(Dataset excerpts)
Segment Open

(** [splitLines(str)], [str.split(/\r\n|\r|\n/)] over the code units of [str]; [line] is
    the line being read. *)
Fixpoint split_from (line : list Z) (str : list Z) : list (list Z) :=
  match str with
  | [] => [line]
  | c :: str' =>
      if c =? 13 then
        match str' with
        | d :: str'' => if d =? 10 then line :: split_from [] str'' else line :: split_from [] str'
        | [] => line :: split_from [] str'
        end
      else if c =? 10 then line :: split_from [] str'
      else split_from (line ++ [c]) str'
  end.

Definition splitLines (str : list Z) : list (list Z) := split_from [] str.

Definition lengthOfString (str : list Z) : Length :=
  let lines := splitLines str in
  toLength (zlen lines - 1) (zlen (default [] (lines.[zlen lines - 1]))).

Definition lengthOfStringObj (str : list Z) : LengthObj :=
  let lines := splitLines str in
  mkLengthObj (zlen lines - 1) (zlen (default [] (lines.[zlen lines - 1]))).

Definition lengthHash (length : Length) : Z := length.

Definition lengthMax (length1 length2 : Length) : Length :=
  if length1 >? length2 then length1 else length2.

(** ** Packing *)

(** What fits: both counts in 26 bits. *)
Definition fits (o : LengthObj) : Prop :=
  0 <= lineCount o < factor /\ 0 <= columnCount o < factor.

(** What a length is unpacked to needs no upper bound on the lines. *)
Definition is_length (l : Length) : Prop := 0 <= l.

Lemma unpack l c : 0 <= c < factor -> toLength l c / factor = l /\ toLength l c mod factor = c.
Proof.
  unfold toLength, factor. intros.
  split; [rewrite Z.div_add_l, Z.div_small by lia; lia|].
  by rewrite Z.add_comm, Z.mod_add, Z.mod_small by lia.
Qed.

Lemma lengthToObj_eq l : lengthToObj l = mkLengthObj (l / factor) (l mod factor).
Proof. unfold lengthToObj, factor. f_equal. rewrite Z.mod_eq by lia. lia. Qed.

Lemma lengthToObj_toLength l c : 0 <= c < factor -> lengthToObj (toLength l c) = mkLengthObj l c.
Proof. intros Hc. rewrite lengthToObj_eq. by destruct (unpack l c Hc) as [-> ->]. Qed.

Lemma toLength_lengthToObj l : LO.toLength (lengthToObj l) = l.
Proof. unfold LO.toLength, toLength, lengthToObj. simpl. lia. Qed.

(** Every length is a packed pair; the proofs unpack. *)
Lemma length_cases l :
  is_length l -> exists n c, l = toLength n c /\ 0 <= n /\ 0 <= c < factor.
Proof.
  unfold is_length, toLength, factor. intros. exists (l / 2 ^ 26), (l mod 2 ^ 26).
  Z.div_mod_to_equations. lia.
Qed.

Lemma toLength_order n c n' c' :
  0 <= c < factor -> 0 <= c' < factor ->
  (toLength n c <= toLength n' c' <-> n < n' \/ n = n' /\ c <= c') /\
  (toLength n c < toLength n' c' <-> n < n' \/ n = n' /\ c < c') /\
  (toLength n c = toLength n' c' <-> n = n' /\ c = c').
Proof. unfold toLength, factor. intros. split_and!; split; intros; nia || lia. Qed.

Lemma lengthAdd_toLength n c n' c' :
  0 <= n -> 0 <= c < factor -> 0 <= n' -> 0 <= c' < factor ->
  lengthAdd (toLength n c) (toLength n' c') =
  if n' =? 0 then toLength n (c + c') else toLength (n + n') c'.
Proof.
  intros ? Hc ? Hc'. unfold lengthAdd. assert (0 <= toLength n c) by (unfold toLength, factor; lia).
  rewrite Z.rem_mod_nonneg by (unfold factor; lia). destruct (unpack n c Hc) as [_ ->].
  unfold toLength, factor in *. destruct (Z.geb_spec (n' * 2 ^ 26 + c') (2 ^ 26)), (Z.eqb_spec n' 0); lia.
Qed.

Lemma lengthDiff_toLength n c n' c' :
  0 <= n -> 0 <= c < factor -> 0 <= n' -> 0 <= c' < factor ->
  lengthDiffNonNegative (toLength n c) (toLength n' c') =
  LO.toLength (LO.lengthDiffNonNegative (mkLengthObj n c) (mkLengthObj n' c')).
Proof.
  intros ? Hc ? Hc'. unfold lengthDiffNonNegative, LO.lengthDiffNonNegative, LO.isLessThan, LO.toLength.
  simpl. destruct (unpack n c Hc) as [-> _], (unpack n' c' Hc') as [-> _].
  destruct (toLength_order n' c' n c) as (Hle & _); [done..|].
  destruct (Z.leb_spec (toLength n' c' - toLength n c) 0).
  - assert (n' < n \/ n' = n /\ c' <= c) by (apply Hle; lia).
    destruct (Z.eqb_spec n' n); simpl.
    + destruct (Z.ltb_spec c' c); [done|]. destruct (Z.eqb_spec n n'); [|lia]. simpl.
      unfold toLength, lengthZero, factor. lia.
    + by destruct (Z.ltb_spec n' n); [|lia].
  - assert (~ (n' < n \/ n' = n /\ c' <= c)) by (rewrite <- Hle; lia).
    destruct (Z.eqb_spec n' n); simpl.
    + destruct (Z.ltb_spec c' c); [lia|]. destruct (Z.eqb_spec n n'); [|lia]. simpl.
      unfold toLength, factor. lia.
    + destruct (Z.ltb_spec n' n); [lia|]. destruct (Z.eqb_spec n n'); [lia|]. simpl.
      unfold toLength, factor. lia.
Qed.
(** Skipping an edit moves the state past it. *)
Lemma skipEdit_at st e es old cur x :
  at_edit st (e :: es) old cur -> edits_wf old cur (e :: es) ->
  match skipEdit st (from e) x with
  | Some st' => LO.toLength (end_in_cur old cur e) <= x /\
                at_edit st' es (lengthToObj (endOffset e)) (end_in_cur old cur e) /\ edits st' = edits st
  | None => x < LO.toLength (end_in_cur old cur e)
  end.
Proof.
  intros Hat Hwf. destruct (edit_facts _ _ _ _ _ Hat Hwf) as (E1 & E2 & _ & We & Wt & Ws & Hle).
  unfold skipEdit. rewrite E1, E2, !toObj_toLength by done. unfold lengthLessThanEqual.
  destruct (Z.leb_spec (LO.toLength (end_in_cur old cur e)) x); [|done].
  split; [done|]. split; [|done]. destruct Hat as (Hk & Hdrop & Ho & Hc & Hl & Hd).
  unfold at_edit. cbn [nextEditIdx edits deltaOldToNewLineCount deltaLineIdxInOld deltaOldToNewColumnCount].
  split_and!; try done; [lia| | |left; split; [done|]].
  - rewrite fmap_cons in Hdrop. replace (Z.to_nat (nextEditIdx st + 1)) with (Z.to_nat (nextEditIdx st) + 1)%nat by lia.
    by rewrite <- drop_drop, Hdrop.
  - cbn [endOffsetBeforeObj from]. revert Hle Ws. generalize (end_in_cur old cur e). intros t Hle Ws.
    destruct (lengthToObj (endOffset e)) as [el ec], old as [ol oc], cur as [cl cc]. clear E1 E2 Hdrop.
    lo_cases. revert Hle Ws. zbool.
  - cbn [endOffsetBeforeObj from]. revert Hle Ws We. generalize (end_in_cur old cur e). intros t Hle Ws We.
    destruct (lengthToObj (endOffset e)) as [el ec], old as [ol oc], cur as [cl cc]. clear E1 E2 Hdrop.
    destruct Hd as [[-> ->]|(-> & [= -> ->] & [= -> ->])]; lo_cases; revert Hle Ws; zbool.
Qed.
(* ===== verification/CombineEdits.v ===== *)
(** * Two edits in a row, in terms of lengths

    [combineTextEditInfos], defined in EditInfos.v, against documents: [describes] says what
    a list of edit infos means for the text before and after, and combining two lists is
    proved to describe both edits in a row. *)

From S2P Require Import Prelude Position TextRange Length DocLength EditInfos.

#[local] Open Scope js_scope.

Import CTE.

#[local] Arguments Z.eqb : simpl never.
#[local] Arguments Z.ltb : simpl never.
#[local] Arguments Z.add : simpl never.
#[local] Arguments Z.sub : simpl never.

(** ** What edit infos and mappings mean *)

(** [es] describes the change from [p ++ d] to a document that ends in [d'], [p] being
    before the edits. *)
Fixpoint describes (p : doc) (es : list TextEditInfo) (d d' : doc) : Prop :=
  match es with
  | [] => d = d'
  | e :: es' => exists gap old new r r',
      d = gap ++ old ++ r /\ d' = gap ++ new ++ r' /\
      startOffset e = L (p ++ gap) /\ endOffset e = L (p ++ gap ++ old) /\ newLength e = L new /\
      describes (p ++ gap ++ old) es' r r'
  end.

(** The mappings take [x], piece by piece, to [u]. *)
Fixpoint exactly (ms : list LengthMapping) (x u : doc) : Prop :=
  match ms with
  | [] => x = [] /\ u = []
  | m :: ms' => exists a b x' u',
      x = a ++ x' /\ u = b ++ u' /\ lengthBefore m = L a /\ lengthAfter m = L b /\
      (modified m = false -> a = b) /\ exactly ms' x' u'
  end.

(** What follows the mapped pieces is unchanged. *)
Definition mapped (ms : list LengthMapping) (d d' : doc) : Prop :=
  exists x u r, d = x ++ r /\ d' = u ++ r /\ exactly ms x u.

Lemma exactly_app ms ms' x x' u u' :
  exactly ms x u -> exactly ms' x' u' -> exactly (ms ++ ms') (x ++ x') (u ++ u').
Proof.
  revert x u. induction ms as [|m ms IH]; intros x u.
  - by intros [-> ->].
  - intros (a & b & y & w & -> & -> & ? & ? & ? & ?) ?. exists a, b, (y ++ x'), (w ++ u').
    rewrite <- !app_assoc. split_and!; try done. by apply IH.
Qed.

Lemma mapped_cons m ms a b d d' :
  lengthBefore m = L a -> lengthAfter m = L b -> (modified m = false -> a = b) ->
  mapped ms d d' -> mapped (m :: ms) (a ++ d) (b ++ d').
Proof.
  intros ??? (x & u & r & -> & -> & Hx). exists (a ++ x), (b ++ u), r. rewrite <- !app_assoc.
  split_and!; try done. by exists a, b, x, u.
Qed.

Lemma toLengthMapping_mapped p es d d' :
  small (p ++ d) -> describes p es d d' -> mapped (toLengthMapping_from (L p) es) d d'.
Proof.
  revert p d d'. induction es as [|e es IH]; intros p d d' Hs.
  - intros ->. by exists [], [], d'.
  - intros (g & old & new & r & r' & -> & -> & Es & Ee & En & Hr). cbn [toLengthMapping_from].
    rewrite Es, Ee, En. assert (Hs' : small ((p ++ g ++ old) ++ r)) by (by rewrite <- !app_assoc).
    destruct (small_app _ _ Hs') as [Hsg _]. rewrite app_assoc in Hsg.
    destruct (small_app _ _ Hsg) as [Hg _]. rewrite L_diff by done.
    rewrite (app_assoc p g old), L_diff by done. rewrite <- app_assoc.
    assert (Hm : mapped (mkMapping true (L old) (L new) :: toLengthMapping_from (L (p ++ g ++ old)) es)
      (old ++ r) (new ++ r')) by (apply mapped_cons; [done..|by apply IH]).
    unfold lengthIsZero. destruct (Z.eqb_spec (L g) 0) as [E|].
    + apply L_zero in E as ->; [done|]. by destruct (small_app _ _ Hg).
    + by apply mapped_cons.
Qed.

(** Two ways to cut a document in two. *)
Lemma app_cases {A} (b r u v : list A) :
  b ++ r = u ++ v ->
  (exists k, u = b ++ k /\ r = k ++ v) \/ (exists k, k <> [] /\ b = u ++ k /\ v = k ++ r).
Proof.
  intros [k [[-> ->]|[-> ->]]]%app_eq_app; [|by left; exists k].
  destruct k as [|s k]; [|by right; exists (s :: k)].
  left. exists []. by rewrite !app_nil_r.
Qed.
Lemma add_wf s k : set_wf s -> 0 <= k -> set_wf (add s k).
Proof.
  intros Hs Hk. destruct (key_cases k Hk) as [Hk'|(i & b & -> & Hi & Hb)].
  - rewrite add_low by done. destruct Hs as (? & ? & ?). split_and!; [|done|done].
    apply int32_lor; [apply int32_shl|done].
  - destruct (add_high s i b Hi Hb) as (a & -> & Hlen & Ha). assert (Hs' := Hs). destruct Hs' as (? & ? & Hlast).
    unfold set_wf. cbn [items additionalItems]. split_and!; [done| |].
    + apply items_int32. intros j. rewrite Ha. destruct (_ =? _); [|by apply item_int32].
      apply int32_lor; [by apply item_int32|apply int32_shl].
    + apply last_item. intros _. rewrite Ha, Hlen. rewrite last_item in Hlast.
      destruct (Z.eqb_spec (Z.max (zlen (additionalItems s)) (i + 1) - 1) i).
      * intros [_ E]%Z.lor_eq_0_iff. by apply (shl32_nonzero b Hb).
      * replace (Z.max (zlen (additionalItems s)) (i + 1)) with (zlen (additionalItems s)) by lia. apply Hlast. lia.
Qed.

Lemma merge_items s t :
  set_wf s -> set_wf t ->
  exists a, merge s t = mkSet (Z.lor (items s) (items t)) a /\
    zlen a = Z.max (zlen (additionalItems s)) (zlen (additionalItems t)) /\
    (forall j, default 0 (a.[j]) = Z.lor (default 0 ((additionalItems s).[j])) (default 0 ((additionalItems t).[j]))).
Proof.
  intros Hs Ht. unfold merge. pose proof (zlen_nonneg (additionalItems s)). pose proof (zlen_nonneg (additionalItems t)).
  assert (Hnil : forall l : list Z, zlen l = 0 -> l = []) by (intros [|]; [done|rewrite zlen_cons; pose proof (zlen_nonneg l); lia]).
  destruct (Z.eqb_spec (zlen (additionalItems s)) 0) as [Es|Es], (Z.eqb_spec (zlen (additionalItems t)) 0) as [Et|Et]; simpl.
  { apply Hnil in Es, Et. destruct s as [si sa], t as [ti ta]. simpl in *. subst. exists [].
    split; [|split; [done|]; intros j; unfold at_; by destruct (j <? 0)].
    destruct (Z.eqb_spec (Z.lor si ti) si) as [->|]; [done|]. by destruct (Z.eqb_spec (Z.lor si ti) ti) as [->|]. }
  all: eexists; split; [done|]; split; [unfold zlen at 1; rewrite length_fmap; fold (zlen (zrange 0 (Z.max (zlen (additionalItems s)) (zlen (additionalItems t))))); rewrite zlen_zrange; lia|].
  all: intros j; unfold at_ at 1; destruct (Z.ltb_spec j 0); [unfold at_; by destruct (Z.ltb_spec j 0); [|lia]|];
    rewrite list_lookup_fmap; unfold zrange; rewrite list_lookup_fmap;
    destruct (decide (j < Z.max (zlen (additionalItems s)) (zlen (additionalItems t)))).
  all: try (rewrite lookup_seq_lt by lia; simpl; by rewrite Z2Nat.id by lia).
  all: rewrite (lookup_ge_None_2 (seq _ _)) by (rewrite length_seq; lia); simpl; by rewrite !item_past by lia.
Qed.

Segment Closed

State the number of lines in the preceding data that contain the word "Hnil", and nothing besides.

2